Miller also found that land use boards see LID as conflicting with public safety and road maintenance, and as creating problems with implementation if projects involve multiple regulatory agencies. Other barriers observed were entrenched habits of boards and their members, a lack of professional guidance and involvement, a lack of leadership on LID implementation by board members, and enforcement.

To overcome regulatory barriers, Miller recommends offering economic and permitting incentives, improving ordinances to require infiltration, creating better communication systems between towns, integrating LID into municipal master and comprehensive plans, and emphasizing Phase II stormwater regulations when dealing with boards.

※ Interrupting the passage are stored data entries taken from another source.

(* ===== verification/StreamPair.v ===== *)
(** Two descriptors joined as a stream, as the sockets of a connection and the
    pipes of [doctests/socket_example_3.cc] are: what [write] sends through
    one and [read] receives from the other, call after call. *)

From S2P Require Import Prelude Buffer Process FileDescriptor.

Local Open Scope Z_scope.

(** ** The system *)

(** Streams: [taken fd k] is what has been read from [fd] so far.  The bytes
    read at one end of a pair are the first of those written to the other;
    reads and writes may be short and may fail. *)
Class StreamPairs (K : Type) `{KernelLaws K} : Type := {
  taken : Z -> K -> bytes;
  joined : Z -> Z -> K -> Prop;
  joined_prefix : forall a b k, joined a b k -> taken b k `prefix_of` sink a k;
  pair_read : forall fd n k,
    let '(r, k') := sys_read fd n k in
    (forall a b, joined a b k -> joined a b k') /\
    (forall a, sink a k' = sink a k) /\
    (forall a, taken a k' = if decide (a = fd) then taken a k ++ (if ret r <? 0 then [] else out r)
                            else taken a k);
  pair_writev : forall fd vs k,
    let '(r, k') := sys_writev fd vs k in
    (forall a b, joined a b k -> joined a b k') /\
    (forall a, a <> fd -> sink a k' = sink a k) /\
    (forall a, taken a k' = taken a k)
}.

(** ** Transfers *)

(** What a program does with the two ends, [true] and [false]. *)
Inductive transfer : Type :=
  | Send (e : bool) (data : bytes)
  | Receive (e : bool) (limit : Z).

(** What it sees. *)
Inductive event : Type :=
  | Sent
  | Received (data : bytes)
  | Failed (x : exn).

Definition valid_transfer (t : transfer) : Prop :=
  match t with
  | Send _ data => zlen data < 2 ^ 63
  | Receive _ limit => 0 <= limit
  end.

(** What the events at an end received. *)
Fixpoint received (e : bool) (ts : list transfer) (evs : list event) : bytes :=
  match ts, evs with
  | Receive e' _ :: ts, Received data :: evs =>
      (if eqb e' e then data else []) ++ received e ts evs
  | _ :: ts, _ :: evs => received e ts evs
  | _, _ => []
  end.
(* ===== verification/Network.v ===== *)
(** Datagram sockets on a machine, as an abstract network that the system calls
    implement when they succeed, and what the calls of
    [libsponge/util/socket.hh] do there.  Calls may fail, and datagrams may be
    lost, repeated and reordered; none is made up. *)

From S2P Require Import Prelude CString Buffer Process FileDescriptor Address Socket.

Local Open Scope Z_scope.

(** ** The abstract network *)

(** A datagram socket: the address it has, the one it is connected to, and the
    datagrams that may still be received from it, each with its sender. *)
Record dsock : Type := mkSock {
  name : option bytes;
  dest : option bytes;
  inbox : list (bytes * bytes)
}.

Abbreviation Net := (gmap Z dsock).

Definition new_sock : dsock := mkSock None None [].

(** No socket has the address [a]; no other than [fd] has. *)
Definition free (a : bytes) (n : Net) : Prop :=
  forall fd s, n !! fd = Some s -> name s <> Some a.

Definition holds (a : bytes) (fd : Z) (n : Net) : Prop :=
  forall fd' s, n !! fd' = Some s -> name s = Some a -> fd' = fd.

(** The address 127.0.0.1 and a port that is not 0. *)
Definition loopback (port : Z) : bytes := sockaddr_in FixedResolver.localhost port.

Definition is_loopback (a : bytes) : Prop := exists port, 0 < port < 2 ^ 16 /\ a = loopback port.

(** A call that fails, with a reason, or does [P]. *)
Definition fails_or {A} (P : Prop) (r : sysret A) : Prop :=
  (ret r = -1 /\ 0 < err r) \/ (0 <= ret r <= INT_MAX /\ P).

(** The datagram sockets of a program on one machine, to which no other
    program sends: [serves k n] says that the system in state [k] has the
    sockets [n].  Each law is what the manual page of a call says of it when it
    succeeds: the number of a new socket is not in use; an address has one
    socket, 127.0.0.1 with a port stays what it is, and a socket that sends
    without an address gets one; what is sent comes to the socket with the
    address, with its sender, or does not, or does more than once; what is
    received is one of the datagrams that came, with its length. *)
Class DatagramNetwork (K : Type) `{Kernel K, SocketKernel K, Resolver K} : Type := {
  serves : K -> Net -> Prop;
  serves_socket : forall k n, serves k n ->
    let '(r, k') := sys_socket AF_INET SOCK_DGRAM k in
    fails_or (n !! ret r = None /\ serves k' (<[ret r := new_sock]> n)) r;
  serves_getaddrinfo : forall k n port, 0 < port < 2 ^ 16 -> serves k n ->
    let '((g, ai), k') := sys_getaddrinfo (lit "127.0.0.1") (CString.to_string port) numeric_hints k in
    forall list entry, g = 0 -> ai = Some (list, entry) ->
    (exists flags, entry = mkAddrinfo flags AF_INET (loopback port) sizeof_in) /\
    serves (sys_freeaddrinfo list k') n;
  serves_bind : forall k n fd s port, n !! fd = Some s -> 0 < port < 2 ^ 16 -> serves k n ->
    let '(r, k') := sys_bind fd (loopback port) k in
    fails_or (free (loopback port) n /\
              serves k' (<[fd := mkSock (Some (loopback port)) (dest s) (inbox s)]> n)) r;
  serves_sendmsg : forall k n fd s fd' s' to addr vs,
    n !! fd = Some s -> n !! fd' = Some s' -> fd <> fd' -> name s' = Some to -> is_loopback to ->
    holds to fd' n -> (addr = to \/ addr = [] /\ dest s = Some to) -> serves k n ->
    let '(r, k') := sys_sendmsg fd addr vs k in
    fails_or (exists from came,
      (name s = Some from \/ name s = None /\ is_loopback from /\ free from n) /\
      (forall d, d ∈ came -> d ∈ inbox s' \/ d = (from, BufferViewList.iovecs_contents vs)) /\
      serves k' (<[fd' := mkSock (name s') (dest s') came]>
                  (<[fd := mkSock (Some from) (dest s) (inbox s)]> n))) r;
  serves_recvfrom : forall k n fd s len, n !! fd = Some s -> 0 <= len -> serves k n ->
    let '(r, k') := sys_recvfrom fd len MSG_TRUNC k in
    fails_or (exists from data kept, (from, data) ∈ inbox s /\ kept ⊆ inbox s /\
      ret r = zlen data /\ out r = (ztake len data, (from, zlen from)) /\
      zlen from <= sizeof_storage /\ serves k' (<[fd := mkSock (name s) (dest s) kept]> n)) r;
  serves_connect : forall k n fd s a to, n !! fd = Some s -> name s = Some a -> is_loopback to ->
    serves k n ->
    let '(r, k') := sys_connect fd to k in
    fails_or (exists kept, kept ⊆ inbox s /\ serves k' (<[fd := mkSock (Some a) (Some to) kept]> n)) r
}.

(** A random device, apart from the network. *)
Definition serves_random {K : Type} `{DatagramNetwork K} (random_word : K -> Z * K) : Prop :=
  forall k n, serves k n -> serves (snd (random_word k)) n.

(** The process: each object's descriptor; and the network. *)
Definition fd_view (x : FDWrapper * nat) : Z := _fd (fst x).

Definition world {K : Type} `{DatagramNetwork K} (m : gmap positive Z) (n : Net) (p : Proc K) : Prop :=
  fd_view <$> wrappers p = m /\ serves (kernel p) n.

(** What a program on the network may throw: that a call failed. *)
Definition call_failed (e : exn) : Prop :=
  match e with
  | unix_error _ _ | tagged_error _ _ _ => True
  | runtime_error text =>
      text = lit "datagram payload too big for sendmsg()" \/
      text = lit "recvfrom (oversized datagram)" \/
      text = lit "getaddrinfo returned successfully but with no results"
  | _ => False
  end.

(** ** Calls on the world *)

Section World.
Context {K : Type} `{DatagramNetwork K}.
Implicit Types (m : gmap positive Z) (n : Net) (p : Proc K).

#[local] Abbreviation tries := (attempts call_failed).

Lemma world_obj l m n fd p : m !! l = Some fd -> world m n p ->
  exists w, deref l (wrappers p) = Some w /\ _fd w = fd.
Proof.
  intros Hl [Hm _]. rewrite <- Hm, lookup_fmap in Hl. unfold deref.
  destruct (wrappers p !! l) as [[w cnt]|]; [|done]. simpl in Hl.
  unfold fd_view in Hl. simplify_eq/=. eauto.
Qed.

Lemma world_after {A} m n n' p (r : sysret A) k : world m n p -> serves k n' ->
  world m n' (after r k p).
Proof. by intros [Hm _]. Qed.

Lemma world_update f l m n p : (forall w, _fd (f w) = _fd w) -> world m n p ->
  world m n (set_wrappers (update_obj f l) p).
Proof.
  intros Hf [Hm Hs]. split; [|done]. rewrite <- Hm. simpl. apply map_eq. intros i.
  rewrite !lookup_fmap. unfold update_obj. destruct (decide (l = i)) as [<-|Hne].
  - rewrite lookup_alter_eq. destruct (wrappers p !! l) as [[w k]|]; [|done]. simpl.
    unfold fd_view. simpl. by rewrite Hf.
  - by rewrite lookup_alter_ne.
Qed.

(** A call on a descriptor that the network answers, and that is checked for
    failure. *)
Lemma checked_attempts l m n fd attempt (call : Z -> K -> sysret unit * K) (Q : Net -> Prop) :
  m !! l = Some fd ->
  (forall k, serves k n -> let '(r, k') := call fd k in
     fails_or (exists n', Q n' /\ serves k' n') r) ->
  tries (world m n) (checked (Some l) attempt call) (fun _ p => exists n', Q n' /\ world m n' p).
Proof.
  intros Hl Hcall p Hp. destruct (world_obj l m n fd p Hl Hp) as (w & Hw & <-).
  specialize (Hcall (kernel p) (proj2 Hp)). unfold checked.
  rewrite (bind_Ret _ _ _ _ _ (fd_num_eq l w p Hw)).
  destruct (call (_fd w) (kernel p)) as [r k] eqn:E.
  rewrite (bind_Ret _ _ _ _ _ (syscall_eq _ p r k E)).
  destruct Hcall as [[Hr He]|(Hr & n' & HQ & Hs)].
  - rewrite (bind_Throw _ _ _ _ _ (SystemCall_failed _ r k p Hr He)). done.
  - rewrite (bind_Ret _ _ _ _ _ (SystemCall_ok _ _ _ _ (proj1 Hr))).
    exists n'. split; [done|]. by eapply world_after.
Qed.

(** ** Operations *)

Lemma UDPSocket_new_attempts m n :
  tries (world m n) UDPSocket_new
    (fun h p => exists l fd, h = Some l /\ (m !! l = None /\ n !! fd = None) /\
       world (<[l := fd]> m) (<[fd := new_sock]> n) p).
Proof.
  intros p [Hm Hs]. pose proof (serves_socket (kernel p) n Hs) as Hr.
  unfold UDPSocket_new, Socket_new. destruct (sys_socket AF_INET SOCK_DGRAM (kernel p)) as [r k] eqn:E.
  rewrite (bind_Ret _ _ _ _ _ (syscall_eq _ p r k E)). destruct Hr as [[Hr He]|(Hr & Hn & Hs')].
  - by rewrite (bind_Throw _ _ _ _ _ (SystemCall_failed _ r k p Hr He)).
  - rewrite (bind_Ret _ _ _ _ _ (SystemCall_ok _ _ _ _ (proj1 Hr))).
    unfold FileDescriptor_new, FDWrapper_new. rewrite (proj2 (Z.ltb_ge (ret r) 0)) by lia.
    set (l := fresh (dom (wrappers (after r k p)))).
    assert (Hl : wrappers p !! l = None) by (apply not_elem_of_dom, is_fresh).
    exists l, (ret r). split; [done|]. split; [by rewrite <- Hm, lookup_fmap, Hl|].
    split; [|done]. simpl. by rewrite fmap_insert, Hm.
Qed.

Lemma Address_of_ip_attempts m n port : 0 < port < 2 ^ 16 ->
  tries (world m n) (Address_of_ip (lit "127.0.0.1") port)
    (fun a p => sockaddr a = loopback port /\ world m n p).
Proof.
  intros Hport p [Hm Hs].
  pose proof (serves_getaddrinfo (kernel p) n port Hport Hs) as Hg.
  unfold Address_of_ip, Address_resolve, env.
  rewrite (c_str_id (lit "127.0.0.1")) by (repeat constructor; by vm_compute).
  rewrite c_str_id by (apply no_nul_to_string; lia).
  unfold mbind, M_bind. destruct (sys_getaddrinfo _ _ _ _) as [[g ai] k].
  destruct (Z.eqb_spec g 0) as [->|]; [|done]. destruct ai as [[list ai]|]; [|by simpl; auto].
  destruct (Hg list ai eq_refl eq_refl) as [[flags ->] Hk]. simpl.
  destruct (sockaddr_in_address FixedResolver.localhost port ltac:(by vm_compute)) as (a & Ha & Hb & _).
  injection Ha as <-.
  split; [exact Hb | by split].
Qed.

Lemma bind_attempts l m n fd s port a : m !! l = Some fd -> n !! fd = Some s ->
  sockaddr a = loopback port -> 0 < port < 2 ^ 16 ->
  tries (world m n) (bind (Some l) a)
    (fun _ p => free (loopback port) n /\
       world m (<[fd := mkSock (Some (loopback port)) (dest s) (inbox s)]> n) p).
Proof.
  intros Hl Hn Ha Hport. eapply attempts_post.
  - eapply (checked_attempts l m n fd _ _ (fun n' => free (loopback port) n /\
      n' = <[fd := mkSock (Some (loopback port)) (dest s) (inbox s)]> n)); [done|].
    intros k Hk. pose proof (serves_bind k n fd s port Hn Hport Hk) as Hb. rewrite Ha.
    destruct (sys_bind _ _ _) as [r k']. destruct Hb as [?|(? & ? & ?)]; [by left | right].
    split; [done|]. by eexists.
  - by intros ? p (n' & [? ->] & ?).
Qed.

Lemma connect_attempts l m n fd s a x : m !! l = Some fd -> n !! fd = Some s ->
  name s = Some a -> is_loopback (sockaddr x) ->
  tries (world m n) (connect (Some l) x)
    (fun _ p => exists kept, kept ⊆ inbox s /\
       world m (<[fd := mkSock (Some a) (Some (sockaddr x)) kept]> n) p).
Proof.
  intros Hl Hn Ha Hx. eapply attempts_post.
  - eapply (checked_attempts l m n fd _ _ (fun n' => exists kept, kept ⊆ inbox s /\
      n' = <[fd := mkSock (Some a) (Some (sockaddr x)) kept]> n)); [done|].
    intros k Hk. pose proof (serves_connect k n fd s a _ Hn Ha Hx Hk) as Hc.
    destruct (sys_connect _ _ _) as [r k']. destruct Hc as [?|(? & kept & ? & ?)]; [by left | right].
    split; [done|]. eexists. split; [by exists kept | done].
  - intros ? p (n' & (kept & ? & ->) & ?). by exists kept.
Qed.

(** [sendto] and [send], to the socket that has the address. *)
Lemma send_attempts l m n fd s fd' s' to addr data : m !! l = Some fd ->
  n !! fd = Some s -> n !! fd' = Some s' -> fd <> fd' -> name s' = Some to -> is_loopback to ->
  holds to fd' n -> (addr = to \/ addr = [] /\ dest s = Some to) ->
  zlen (BufferViewList.contents data) < 2 ^ 63 ->
  tries (world m n)
    (fd ← fd_num (Some l); sendmsg_helper fd addr data ;;; register_write (Some l))
    (fun _ p => exists from came,
       (name s = Some from \/ name s = None /\ is_loopback from /\ free from n) /\
       (forall d, d ∈ came -> d ∈ inbox s' \/ d = (from, BufferViewList.contents data)) /\
       world m (<[fd' := mkSock (name s') (dest s') came]>
                 (<[fd := mkSock (Some from) (dest s) (inbox s)]> n)) p).
Proof.
  intros Hl Hn Hn' Hne Hname Hlo Hto Haddr Hlen p Hp.
  destruct (world_obj l m n fd p Hl Hp) as (w & Hw & Hfd).
  pose proof (serves_sendmsg (kernel p) n fd s fd' s' to addr
    (BufferViewList.as_iovecs data) Hn Hn' Hne Hname Hlo Hto Haddr (proj2 Hp)) as Hr.
  rewrite iovecs_contents_eq in Hr.
  destruct (sys_sendmsg fd addr _ _) as [r k] eqn:E. rewrite <- Hfd in E.
  rewrite (send_at l w addr data p r k Hw Hlen E) by (destruct Hr as [?|[? _]]; [by left | by right]).
  destruct Hr as [[Hr He]|(Hr & from & came & Hfrom & Hcame & Hs)].
  - by rewrite (proj2 (Z.ltb_lt _ _)) by lia.
  - rewrite (proj2 (Z.ltb_ge (ret r) 0)) by lia. destruct (ret r =? _); [|by left].
    exists from, came. split; [done|]. split; [done|].
    apply world_update; [done|]. by eapply world_after.
Qed.

Lemma recv_attempts l m n fd s mtu : m !! l = Some fd -> n !! fd = Some s -> 0 <= mtu < 2 ^ 63 ->
  tries (world m n) (recv (Some l) mtu)
    (fun d p => exists kept, ((sockaddr (source_address d), payload d) ∈ inbox s /\ kept ⊆ inbox s) /\
       world m (<[fd := mkSock (name s) (dest s) kept]> n) p).
Proof.
  intros Hl Hn Hm p Hp. destruct (world_obj l m n fd p Hl Hp) as (w & Hw & Hfd).
  pose proof (serves_recvfrom (kernel p) n fd s mtu Hn ltac:(lia) (proj2 Hp)) as Hr.
  destruct (sys_recvfrom fd mtu MSG_TRUNC (kernel p)) as [r k] eqn:E. rewrite <- Hfd in E.
  assert (Hlaw : recvfrom_result mtu r).
  { destruct Hr as [?|(? & from & data & kept & _ & _ & Hret & Hout & Hfrom & _)]; [by left | right].
    rewrite Hout, Hret in *. simpl. rewrite zlen_ztake by lia. split_and!; lia || done. }
  pose proof (recv_at l w mtu p r k Hw Hm E Hlaw) as Heq. cbv zeta in Heq.
  destruct Hr as [[Hr He]|(Hr & from & data & kept & Hin & Hleft & Hret & Hout & Hfrom & Hs)].
  { rewrite (proj2 (Z.ltb_lt _ _)) in Heq by lia. by rewrite Heq. }
  rewrite (proj2 (Z.ltb_ge (ret r) 0)) in Heq by lia.
  destruct (Z.gtb_spec (ret r) mtu); [rewrite Heq; by right; left|].
  destruct Heq as (a & -> & Ha). rewrite Hout in *. cbn [fst snd source_address payload] in *.
  exists kept. rewrite Ha, ztake_all by lia. split; [done|].
  apply world_update; [done|]. by eapply world_after.
Qed.

End World.
Lemma test_main_verdicts message ts : forall memory cerr,
  (forall i, good_uninit (memory i)) -> Forall valid_test ts ->
  result (test_main message memory ts) cerr =
    Ret (if verdicts memory ts then EXIT_SUCCESS else EXIT_FAILURE).
Proof.
  intros memory cerr Hm Hts.
  assert (Hr : forall ts memory cerr, (forall i, good_uninit (memory i)) -> Forall valid_test ts ->
    if verdicts memory ts then result (run_tests message memory ts) cerr = Ret tt
    else exists e, result (run_tests message memory ts) cerr = Throw e).
  { clear. induction ts as [|t ts IH]; intros memory cerr Hm Hts; [done|].
    inversion_clear Hts as [|? ? [Hc Hv] Hts']. simpl.
    pose proof (run_test_verdict message (memory 0%nat) t cerr Hc (Hm _) Hv) as E.
    unfold result in *. destruct (run_test _ _ _ _) as [r cerr1] eqn:Et. simpl in E. subst r.
    destruct (verdict _ _); simpl.
    - rewrite (bind_Ret _ _ _ _ _ Et). by apply IH.
    - rewrite (bind_Throw _ _ _ _ _ Et). by eexists. }
  specialize (Hr ts memory cerr Hm Hts). unfold result, test_main, main_of, try_catch in *.
  destruct (run_tests message memory ts cerr) as [r cerr1] eqn:Et. destruct (verdicts memory ts).
  - simpl in Hr. subst r. by rewrite (bind_Ret _ _ _ _ _ Et).
  - destruct Hr as [e Hr]. simpl in Hr. subst r. by rewrite (bind_Throw _ _ _ _ _ Et).
Qed.

(** ** The random writes *)

Lemma random_letters_eq n : forall (e : mt19937) (t : Test),
  exists cs e', random_letters n (e, t) = (Ret cs, (e', t)) /\ length cs = n.
Proof.
  induction n as [|n IH]; intros e t; simpl; [by exists [], e|].
  unfold rd. unfold mbind, M_bind at 1. simpl. destruct (next_number e) as [z e1].
  destruct (IH e1 t) as (cs & e2 & E & Hl). unfold M_bind. rewrite E.
  eexists _, _. split; [done|]. simpl. by rewrite Hl.
Qed.

Lemma on_test_eq (m : M Test unit) e t :
  on_test m (e, t) = (let '(r, t') := m t in (r, (e, t'))).
Proof. done. Qed.

Lemma size_range z : 10 <= u64 (MIN_WRITE + z `mod` (MAX_WRITE - MIN_WRITE)) < 200.
Proof.
  unfold MIN_WRITE, MAX_WRITE. change (200 - 10) with 190.
  pose proof (Z.mod_pos_bound z 190 ltac:(lia)).
  rewrite wrapu_small; lia.
Qed.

LID proponents need to educate municipal boards and officers through demonstration projects and published guidance and resources, as well as provide accessible information to the media for dissemination. To overcome LID conflicts, LID project proponents should develop support for LID with engineering staff, connect smart growth principles with LID, and provide technical assistance to write and implement LID ordinances. The way to achieve the goal of overcoming resistance to LID is to make it as easy, and as timely, as the implementation of conventional designs.

Because LID is a key tool to reduce impacts of development on water resources, recognizing the barriers, and finding and creating strategies to overcome those barriers, is critical. And, as Miller expressed, overcoming those barriers at the municipal land use board level is essential in the effort to get LID to be the norm in stormwater management rather than the exception.